TASK ITEM
The listing below contains a span that opens with the line containing "forked child does" and closes with the line containing "existsb (fun e". Return that span exactly.

DATA
(* ===== verification/Trace.v ===== *)
(** * Operations that may be killed at any point

    An operation on some state, as the sequence of the states it shows from
    outside, one per call that changes them, and its end. What holds of every
    one of them holds wherever the process is killed. *)

From S2P Require Import Prelude.

Definition traceM (S T A : Type) : Type := S -> list T * S * result string A.

Section monad.
Context {S T : Type}.
#[global] Instance trace_ret : MRet (traceM S T) := fun _ a s => ([], s, Ok a).
#[global] Instance trace_bind : MBind (traceM S T) := fun _ _ k m s =>
  match m s with
  | (t, s, Ok a) => let '(t', s, r) := k a s in (t ++ t', s, r)
  | (t, s, Err e) => (t, s, Err e)
  end.
Definition lift {A} (r : result string A) : traceM S T A := fun s => ([], s, r).
Definition with_context {A} (context : string) (m : traceM S T A) : traceM S T A := fun s =>
  let '(t, s, r) := m s in (t, s, map_err (fun e => context +:+ ": " +:+ e) r).
(** The state, and one call that changes it. *)
Definition what_is : traceM S S S := fun s => ([], s, Ok s).
Definition show (g : S -> S) : traceM S S unit := fun s => ([g s], g s, Ok tt).
(** An operation on one part of the state. *)
Definition zoom {A} (get : S -> T) (set : T -> S -> S) (m : traceM T T A) : traceM S S A := fun s =>
  let '(t, p, r) := m (get s) in ((fun p => set p s) <$> t, set p s, r).
(** What a [Drop] does, whatever came before it. *)
Definition finally {A} (m : traceM S T A) (drop : traceM S T unit) : traceM S T A := fun s =>
  let '(t, s, r) := m s in
  let '(t', s, _) := drop s in
  (t ++ t', s, r).

(** ** Triples

    From a state where [P] holds, every state an operation shows keeps [I],
    and it ends with [Q]. *)
Section traced.
Context (view : S -> T) (I : T -> Prop).

Definition traced {A} (P : T -> Prop) (m : traceM S T A) (Q : result string A -> T -> Prop) : Prop :=
  forall s, P (view s) -> let '(t, s', r) := m s in Forall I t /\ Q r (view s').

Lemma traced_ret {A} (a : A) (P : T -> Prop) Q : (forall f, P f -> Q (Ok a) f) -> traced P (mret a) Q.
Proof. intros H s Hs. split; [constructor|by apply H]. Qed.
Lemma traced_lift {A} (r : result string A) (P : T -> Prop) Q : (forall f, P f -> Q r f) -> traced P (lift r) Q.
Proof. intros H s Hs. split; [constructor|by apply H]. Qed.
Lemma traced_bind {A B} P (m : traceM S T A) Q (k : A -> traceM S T B) R :
  traced P m Q -> (forall a, traced (Q (Ok a)) (k a) R) -> (forall e f, Q (Err e) f -> R (Err e) f) ->
  traced P (m ≫= k) R.
Proof.
  intros Hm Hk He s Hs. specialize (Hm s Hs). unfold mbind, trace_bind.
  destruct (m s) as [[t s'] [a|e]]; [|destruct Hm; split; [done|by apply He]].
  destruct Hm as [Ht Hq]. specialize (Hk a s' Hq). destruct (k a s') as [[t' s''] r].
  destruct Hk as [Ht' Hr]. split; [by apply Forall_app|done].
Qed.
Lemma traced_context {A} c P (m : traceM S T A) Q :
  traced P m (fun r => Q (map_err (fun e => c +:+ ": " +:+ e) r)) -> traced P (with_context c m) Q.
Proof. intros H s Hs. specialize (H s Hs). unfold with_context. by destruct (m s) as [[t s'] r]. Qed.
Lemma traced_finally {A} P (m : traceM S T A) Q drop R :
  traced P m Q -> (forall r, traced (Q r) drop (fun _ => R r)) -> traced P (finally m drop) R.
Proof.
  intros Hm Hd s Hs. specialize (Hm s Hs). unfold finally. destruct (m s) as [[t s'] r]. destruct Hm as [Ht Hq].
  specialize (Hd r s' Hq). destruct (drop s') as [[t' s''] r']. destruct Hd as [Ht' Hr].
  split; [by apply Forall_app|done].
Qed.
Lemma traced_weaken {A} (P P' : T -> Prop) (m : traceM S T A) (Q Q' : result string A -> T -> Prop) :
  traced P' m Q' -> (forall f, P f -> P' f) -> (forall r f, Q' r f -> Q r f) -> traced P m Q.
Proof.
  intros H HP HQ s Hs. specialize (H s (HP _ Hs)). destruct (m s) as [[t s'] r]. destruct H. auto.
Qed.

Lemma traced_pure {A} (phi : Prop) (P : T -> Prop) (m : traceM S T A) Q :
  (phi -> traced P m Q) -> traced (fun f => P f /\ phi) m Q.
Proof. intros H s [Hs Hp]. by apply (H Hp). Qed.

(** After a step that failed, whatever it left keeps the invariant. *)
Definition or_inv {A} (Q : A -> T -> Prop) (r : result string A) (f : T) : Prop :=
  I f /\ match r with Ok a => Q a f | Err _ => True end.
Lemma or_inv_err {A B} (Q : A -> T -> Prop) (R : B -> T -> Prop) e f : or_inv Q (Err e) f -> or_inv R (Err e) f.
Proof. by intros [? _]. Qed.
Lemma or_inv_ok {A} (Q : A -> T -> Prop) a f : I f -> Q a f -> I f /\ or_inv Q (Ok a) f.
Proof. unfold or_inv. auto. Qed.
End traced.
End monad.

(** The steps of a state that is shown as it is. *)
Section shown.
Context {S : Type} (I : S -> Prop).
Lemma traced_show (g : S -> S) (P : S -> Prop) Q :
  (forall s, P s -> I (g s) /\ Q (Ok tt) (g s)) -> traced id I P (show g) Q.
Proof. intros H s Hs. destruct (H s Hs). split; [by constructor|done]. Qed.
Lemma traced_what_is (P : S -> Prop) Q : (forall s, P s -> Q (Ok s) s) -> traced id I P what_is Q.
Proof. intros H s Hs. split; [constructor|by apply H]. Qed.
Lemma traced_zoom {T A} (get : S -> T) (set : T -> S -> S) (m : traceM T T A) (P : S -> Prop) Q :
  (forall s, P s -> let '(t, p, r) := m (get s) in Forall (fun p => I (set p s)) t /\ Q r (set p s)) ->
  traced id I P (zoom get set m) Q.
Proof.
  intros H s Hs. specialize (H s Hs). unfold zoom. destruct (m (get s)) as [[t p] r]. destruct H as [Ht Hq].
  split; [by apply Forall_fmap|done].
Qed.
End shown.

(** A run of an operation that ends without an error. *)
Section succ.
Context {S T : Type}.
Definition succ {A} (m : traceM S T A) (s : S) (a : A) (s' : S) : Prop := exists t, m s = (t, s', Ok a).
Lemma succ_bind {A B} (m : traceM S T A) (k : A -> traceM S T B) s a s1 b s2 :
  succ m s a s1 -> succ (k a) s1 b s2 -> succ (m ≫= k) s b s2.
Proof. intros [t E] [t' E']. unfold succ, mbind, trace_bind. rewrite E, E'. by eexists. Qed.
Lemma succ_bind_inv {A B} (m : traceM S T A) (k : A -> traceM S T B) s b s2 :
  succ (m ≫= k) s b s2 -> exists a s1, succ m s a s1 /\ succ (k a) s1 b s2.
Proof.
  intros [t E]. unfold mbind, trace_bind in E. destruct (m s) as [[t1 s1] [a|e]] eqn:Em; [|done].
  destruct (k a s1) as [[t2 s3] r] eqn:Ek. injection E as _ -> ->. exists a, s1. split; by eexists.
Qed.
Lemma succ_ret {A} (a : A) s : succ (mret a) s a s.
Proof. by eexists. Qed.
Lemma succ_lift {A} (a : A) s : succ (lift (Ok a)) s a s.
Proof. by eexists. Qed.
Lemma succ_any {A} (m : traceM S T A) s : is_ok (m s).2 = true -> exists a s', succ m s a s'.
Proof. unfold succ. destruct (m s) as [[t s'] [a|e]]; [eauto|done]. Qed.
End succ.
Lemma succ_show {S} (g : S -> S) s : succ (show g) s tt (g s).
Proof. by eexists. Qed.
Lemma succ_what_is {S} (s : S) : succ what_is s s s.
Proof. by eexists. Qed.
Lemma succ_zoom {S T A} (get : S -> T) (set : T -> S -> S) (m : traceM T T A) s a p :
  succ m (get s) a p -> succ (zoom get set m) s a (set p s).
Proof. intros [t E]. unfold succ, zoom. rewrite E. by eexists. Qed.
(* ===== verification/GuestInit.v ===== *)
(** * guest-init, PID 1 of every VM

    [crates/guest-init]: how the app is launched ([launch.rs]), what the
    forked child does ([main.rs]'s [exec_app]), how the config is read, the
    boot up to there, and the single-threaded state machine of fork, reap and
    shutdown with the [SIGINT] handler running between any two of its
    steps. *)

From S2P Require Import Prelude RustStr Proto Validate Image RunConfig.

(** ** launch.rs *)

Definition DEFAULT_PATH : string := "/usr/local/sbin:/usr/local/bin:/usr/sbin:/usr/bin:/sbin:/bin".

Definition has_key (env : list string) (key : string) : bool :=
  existsb (fun e => match split_once "=" e with Some (k, _) => bool_decide (k = key) | None => false end) env.
Definition app_env (env : list string) : list string :=
  env ++ (if has_key env "PATH" then [] else ["PATH=" +:+ DEFAULT_PATH])
      ++ (if has_key env "HOME" then [] else ["HOME=/"]).

Definition lookup (env : list string) (key : string) : option string :=
  find_map (fun e => '(k, v) ← split_once "=" e; if bool_decide (k = key) then Some v else None)
    (reverse env).

(** [Path::new(dir).join(exec)] for a non-empty [dir] and an [exec] with no
    slash. *)
Definition dir_join (dir exec : string) : string :=
  if ends_with "/" dir then dir +:+ exec else dir +:+ "/" +:+ exec.
Definition resolve (exec path : string) (is_executable : string -> bool) : option string :=
  if str_contains "/" exec then Some exec
  else find_first is_executable
         ((fun dir => dir_join dir exec) <$> filter (fun dir => is_empty dir = false) (str_split ":" path)).

(** ** The child: [exec_app]

    [Config] of config.rs is the [GuestConfig] the agent sends. The child's
    own attributes, and what replaces its image when [execve] succeeds. *)

Record Child := mkChild {
  ch_cwd : string;
  ch_groups : list N;
  ch_gid : N;
  ch_uid : N;
  ch_image : option (string * list string * list string);
}.
Definition child_of_init : Child := mkChild "/" [] 0 0 None.

(** What the kernel answers each call, and which files it lets the child
    run. *)
Record ExecOutcome := mkExecOutcome {
  xo_chdir : fault;
  xo_setgroups : fault;
  xo_setgid : fault;
  xo_setuid : fault;
  xo_is_executable : Child -> string -> bool;
  xo_execve : fault;
}.
Definition set_cwd (d : string) (c : Child) : Child :=
  mkChild d (ch_groups c) (ch_gid c) (ch_uid c) (ch_image c).
Definition set_groups (g : list N) (c : Child) : Child :=
  mkChild (ch_cwd c) g (ch_gid c) (ch_uid c) (ch_image c).
Definition set_gid (g : N) (c : Child) : Child :=
  mkChild (ch_cwd c) (ch_groups c) g (ch_uid c) (ch_image c).
Definition set_uid (u : N) (c : Child) : Child :=
  mkChild (ch_cwd c) (ch_groups c) (ch_gid c) u (ch_image c).
Definition set_image (i : string * list string * list string) (c : Child) : Child :=
  mkChild (ch_cwd c) (ch_groups c) (ch_gid c) (ch_uid c) (Some i).

(** The child's steps: its attributes are kept whether a step failed or
    not, and a failure is [exec_app]'s own return. *)
Definition childM (A : Type) : Type := Child -> Child * result string A.
#[global] Instance child_ret : MRet childM := fun _ a c => (c, Ok a).
#[global] Instance child_bind : MBind childM := fun _ _ k m c =>
  match m c with (c, Ok a) => k a c | (c, Err e) => (c, Err e) end.
Definition child_try (f : fault) (g : Child -> Child) : childM unit := fun c =>
  match f with Some e => (c, Err e) | None => (g c, Ok tt) end.
Definition child_lift {A} (r : result string A) : childM A := fun c => (c, r).
Definition child_map_err {A} (f : string -> string) (m : childM A) : childM A := fun c =>
  let '(c, r) := m c in (c, map_err f r).

(** [CString::new] over a list: the first string with a NUL byte fails it. *)
Definition to_cstrings (items : list string) : result string (list string) :=
  match find_first (str_contains nul) items with
  | Some s => Err ("NUL byte in " +:+ debug_str s)
  | None => Ok items
  end.

Definition switch_user (o : ExecOutcome) (user : User) : childM unit :=
  child_map_err
    (fun e => "switch to user " +:+ dec (us_uid user) +:+ ":" +:+ dec (us_gid user) +:+ ": " +:+ e)
    (_ ← child_try (xo_setgroups o) (set_groups [us_gid user]);
     _ ← child_try (xo_setgid o) (set_gid (us_gid user));
     child_try (xo_setuid o) (set_uid (us_uid user))).

Definition exec_app (o : ExecOutcome) (config : GuestConfig) : childM unit :=
  let env := app_env (gc_env config) in
  _ ← match gc_workdir config with
      | Some dir => child_map_err (fun e => "chdir " +:+ dir +:+ ": " +:+ e) (child_try (xo_chdir o) (set_cwd dir))
      | None => mret tt
      end;
  _ ← match gc_user config with Some user => switch_user o user | None => mret tt end;
  let path := default "" (lookup env "PATH") in
  file ← (fun c => (c, ok_or (resolve (gc_exec config) path (xo_is_executable o c)) ("not found on PATH " +:+ path)));
  argv ← child_lift (to_cstrings (gc_exec config :: gc_args config));
  envp ← child_lift (to_cstrings env);
  _ ← child_lift (fail_if (str_contains nul file) "NUL byte in the resolved path");
  child_try (xo_execve o) (set_image (file, argv, envp)).

(** ** Reading the config over vsock

    [accept] and the [read]s answer one call each; a panic of PID 1 is an
    error here. *)

Inductive Errno := EINTR | ECHILD | Other (e : string).
Inductive ReadAnswer := Read (bytes : string) | ReadErr (e : Errno).

Definition errno_display (e : Errno) : string :=
  match e with
  | EINTR => "EINTR: Interrupted system call"
  | ECHILD => "ECHILD: No child processes"
  | Other e => e
  end.

(** The read loop; running out of answers is a read that still blocks. *)
Fixpoint read_all (config_json : string) (reads : list ReadAnswer) : option (result string string) :=
  match reads with
  | [] => None
  | Read "" :: _ => Some (Ok config_json)
  | Read bytes :: reads => read_all (config_json +:+ bytes) reads
  | ReadErr EINTR :: reads => read_all config_json reads
  | ReadErr e :: _ => Some (Err ("read vsock config: " +:+ errno_display e))
  end.
Definition read_config_from_vsock (utf8 : string -> bool) (parse_config : string -> result string GuestConfig)
    (accept : result Errno unit) (reads : list ReadAnswer) : option (result string GuestConfig) :=
  match accept with
  | Err e => Some (Err ("accept vsock config connection: " +:+ errno_display e))
  | Ok _ =>
      r ← read_all "" reads;
      Some (bytes ← r;
            _ ← fail_if (negb (utf8 bytes)) "vsock config is valid UTF-8";
            map_err (fun e => "parse config: " +:+ e) (parse_config bytes))
  end.

(** ** Before the config

    [main] up to where it waits for its config: where it is, what it has
    mounted, whether the kernel turns Ctrl-Alt-Del into a [SIGINT], whether
    there is a handler for it, what the handler recorded, whether a request
    came, and whether the kernel dropped one. A panic of PID 1 and a reset
    both end the VM. *)

Inductive EarlyPc := Mounting | SettingCad | Installing | Announcing | Listening | Ready | Ended.
Record Early := mkEarly {
  ea_pc : EarlyPc;
  ea_mounts : list string;
  ea_soft_cad : bool;
  ea_handler : bool;
  ea_SHUTDOWN_PENDING : bool;
  ea_asked : bool;
  ea_dropped : bool;
}.
Definition power_on : Early := mkEarly Mounting [] false false false false false.
Definition set_ea_pc (pc : EarlyPc) (e : Early) : Early :=
  mkEarly pc (ea_mounts e) (ea_soft_cad e) (ea_handler e) (ea_SHUTDOWN_PENDING e) (ea_asked e) (ea_dropped e).

(** [/proc] and [/sys] are needed, [/dev] is not. *)
Definition mount_pseudo_filesystems (f_proc f_sys f_dev : fault) (e : Early) : Early :=
  match f_proc, f_sys with
  | None, None =>
      mkEarly SettingCad (ea_mounts e ++ "/proc" :: "/sys" :: (if bool_decide (f_dev = None) then ["/dev"] else []))
        (ea_soft_cad e) (ea_handler e) (ea_SHUTDOWN_PENDING e) (ea_asked e) (ea_dropped e)
  | _, _ => set_ea_pc Ended e
  end.
(** [install_shutdown_request_handler]'s two calls. *)
Definition set_cad_enabled (f : fault) (e : Early) : Early :=
  if bool_decide (f = None)
  then mkEarly Installing (ea_mounts e) true (ea_handler e) (ea_SHUTDOWN_PENDING e) (ea_asked e) (ea_dropped e)
  else set_ea_pc Ended e.
Definition install_handler (f : fault) (e : Early) : Early :=
  if bool_decide (f = None)
  then mkEarly Announcing (ea_mounts e) (ea_soft_cad e) true (ea_SHUTDOWN_PENDING e) (ea_asked e) (ea_dropped e)
  else set_ea_pc Ended e.
(** The boot marker, and [read_config_from_vsock] up to its [accept]. *)
Definition announce (f_flush : fault) (e : Early) : Early :=
  set_ea_pc (if bool_decide (f_flush = None) then Listening else Ended) e.
Definition listen_for_config (f_socket f_bind f_listen : fault) (e : Early) : Early :=
  match f_socket, f_bind, f_listen with
  | None, None, None => set_ea_pc Ready e
  | _, _, _ => set_ea_pc Ended e
  end.
(** A shutdown request: the kernel resets the machine at once, or sends PID 1
    a [SIGINT], which runs the handler, or is dropped where there is none. *)
Definition ctrl_alt_del (e : Early) : Early :=
  if negb (ea_soft_cad e)
  then mkEarly Ended (ea_mounts e) false (ea_handler e) (ea_SHUTDOWN_PENDING e) true (ea_dropped e)
  else mkEarly (ea_pc e) (ea_mounts e) true (ea_handler e) (ea_SHUTDOWN_PENDING e || ea_handler e) true
         (ea_dropped e || negb (ea_handler e)).

Inductive early_step : Early -> Early -> Prop :=
| early_mount e f_proc f_sys f_dev : ea_pc e = Mounting -> early_step e (mount_pseudo_filesystems f_proc f_sys f_dev e)
| early_cad e f : ea_pc e = SettingCad -> early_step e (set_cad_enabled f e)
| early_handler e f : ea_pc e = Installing -> early_step e (install_handler f e)
| early_announce e f : ea_pc e = Announcing -> early_step e (announce f e)
| early_listen e f_socket f_bind f_listen : ea_pc e = Listening -> early_step e (listen_for_config f_socket f_bind f_listen e)
| early_press e : ea_pc e <> Ended -> early_step e (ctrl_alt_del e).

(** ** Fork, reap, shut down

    Where [main] is, and the guest's processes: a pid names the process that
    holds it until [waitpid] reaps it, after which a later process may get
    the same pid. [g_procs] maps each pid in use to the process holding it;
    [g_next] is the next process' identity. *)

Inductive Pc :=
| Accepting | Reading | Forking
| Storing (app : N) | Checking (app : N) | Waiting (app : N) | Clearing (app : N)
| Off | Panicked.

Record Guest := mkGuest {
  g_pc : Pc;
  g_APP_PID : N;
  g_SHUTDOWN_PENDING : bool;
  g_procs : gmap N N;
  g_next : N;
  (** Which processes were sent [SIGTERM], which one is the app, whether it
      was reaped, and whether a request came before that. *)
  g_signalled : list N;
  g_app : option N;
  g_reaped : bool;
  g_asked : bool;
}.
(** [main] as it waits for its config; [boot] when nobody asked for anything. *)
Definition entered (e : Early) : Guest :=
  mkGuest Accepting 0 (ea_SHUTDOWN_PENDING e) ∅ 0 [] None false (ea_asked e).
Definition boot : Guest := mkGuest Accepting 0 false ∅ 0 [] None false false.

Definition set_pc (pc : Pc) (g : Guest) : Guest :=
  mkGuest pc (g_APP_PID g) (g_SHUTDOWN_PENDING g) (g_procs g) (g_next g) (g_signalled g) (g_app g) (g_reaped g) (g_asked g).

FINISHED EXERCISE
    forked child does ([main.rs]'s [exec_app]), how the config is read, the
    boot up to there, and the single-threaded state machine of fork, reap and
    shutdown with the [SIGINT] handler running between any two of its
    steps. *)

From S2P Require Import Prelude RustStr Proto Validate Image RunConfig.

(** ** launch.rs *)

Definition DEFAULT_PATH : string := "/usr/local/sbin:/usr/local/bin:/usr/sbin:/usr/bin:/sbin:/bin".

Definition has_key (env : list string) (key : string) : bool :=
  existsb (fun e => match split_once "=" e with Some (k, _) => bool_decide (k = key) | None => false end) env.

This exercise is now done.